Minnema verhaalt van de komst van Bonifacius (Wynfryth) naar Friesland. Bonifacius spreekt zijn missionarissen toe over het doel dat de middelen heiligt. Aan de Friese kust wordt door Redbad in een jaarlijks ritueel een jongen geofferd aan de goden. Koraal van geofferde jongens klinkt vanuit de Waddenzee. Bonifacius redt de jongen op het nippertje van de offerdood. Redbad is verbijsterd.

De priesteres van de Friese godin Eastra verschijnt. Op het moment dat hij haar ziet, slaakt Bonifacius, onwillekeurig een voor hem zeer zonderlinge kreet : "Non Credo!" In een bezeten aria getuigt Bonifacius van zijn vaste geloof in Jezus Christus, maar wordt hij tegelijk overspoeld door twijfel. De stem van de Friese priesteres heeft hem dichter bij God gebracht dan iedere christelijke geloofservaring daarvoor. De priesteres Eastra verklaart hem de echte godservaring. Bonifacius verdoemt alle Friezen en vlucht.

TWEEDE ACTE

EUROPA

Minnema beschrijft hoe de Donar-eik bij Fritzlar - het belangrijkste Duitse prechristelijke heiligdom - door Bonifacius en zijn mannen wordt geveld. De legende dat bij de eerste aanraking van B. de eik in vier stukken viel blijkt niet juist. 31 heftige slagen van een enorme bijl waren nodig. Minnema verwondert zich over de toestand in Europa rond die tijd. Het is een chaos. De pre-christelijke godsdiensten doen het nog goed, het Christendom is een ratjetoe van onenigheid, staten trachten de groeiende macht van de kerk in de hand te houden en de Islam rukt onstuitbaar op.

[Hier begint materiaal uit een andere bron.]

(** The depth recorded for the suite started [i]-th in a row. *)
Lemma run_suite_starts_stored h cid l : ∀ this d i bs,
  indents this !! cid = Some (JS.Num d) →
  is_Some (suiteIndents this !! cid) →
  of_worker cid l →
  NoDup ((λ bs, suite_uid bs.2) <$> l) →
  l !! i = Some bs →
  stored_depth (run h (suite_starts l) this) cid (suite_uid bs.2)
  = Some (JS.Num (d + Z.of_nat i + 1)).
Proof.
  induction l as [|[br s] l IH]; intros this d i bs Hd [m Hm] Hl Hnd Hi; [done|].
  apply Forall_cons in Hl as [Hs Hl]. simpl in Hs.
  rewrite fmap_cons in Hnd. apply NoDup_cons in Hnd as [Hfresh Hnd].
  cbn [suite_starts fmap list_fmap run fst snd]. fold (suite_starts l).
  assert (indents (exec (on h br (suite_start s)) this) !! cid = Some (JS.Num (d + 1)))
    as Hd'.
  { by rewrite on_suite_start_indents, Hs, lookup_insert_eq, Hd. }
  assert (suiteIndents (exec (on h br (suite_start s)) this) !! cid
          = Some (<[suite_uid s := JS.Num (d + 1)]> m)) as Hm'.
  { by rewrite on_suite_start_suiteIndents, Hs, Hm, lookup_insert_eq, Hd. }
  destruct i as [|i]; simpl in Hi.
  - injection Hi as <-. cbn [snd].
    rewrite run_stored_depth by by apply count_writes_suite_starts.
    unfold stored_depth. rewrite Hm'. simpl. rewrite lookup_insert_eq.
    do 2 f_equal. lia.
  - rewrite (IH _ (d + 1) i bs); [do 2 f_equal; lia | done | by eexists | done..].
Qed.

Bonifacius, zijn heidense godservaring verdrukkend, preekt als een bezetene in heel Europa in een poging het Christendom tot een eenheid te smeden. Een koor van Germaanse heidenen, een koor van Moslims en een koor van Christenen zingt door Europa. Bonifacius preekt over een wereldwijdweb van kerken, terwijl een heidense kathedralenbouwer het menselijk hart het enige godshuis noemt. Charles Martel roept Bonifacius' hulp in bij de bestrijding van de Islam. Bonifacius preekt. De Keizer van Constantinopel en de Paus vechten het eerste schisma in het Christendom uit. Bonifacius preekt.

Na de 31ste slag van de bijl in de eik van Fritzlar wordt het doodstil in Europa.

Bonifacius zit alleen in zijn priestercel. Hij uit zijn twijfels over zijn missie, over eenheid in het Christendom, zelfs over de aard van het Christendom als weg naar God. Hij denkt aan Eastra. Herinnert zich de mooiste ervaring van zijn leven. Ziet in dat hij alles wat hij bereikt heeft, heeft gedaan om die ervaring te verdringen. Bonifacius wil terug naar Friesland.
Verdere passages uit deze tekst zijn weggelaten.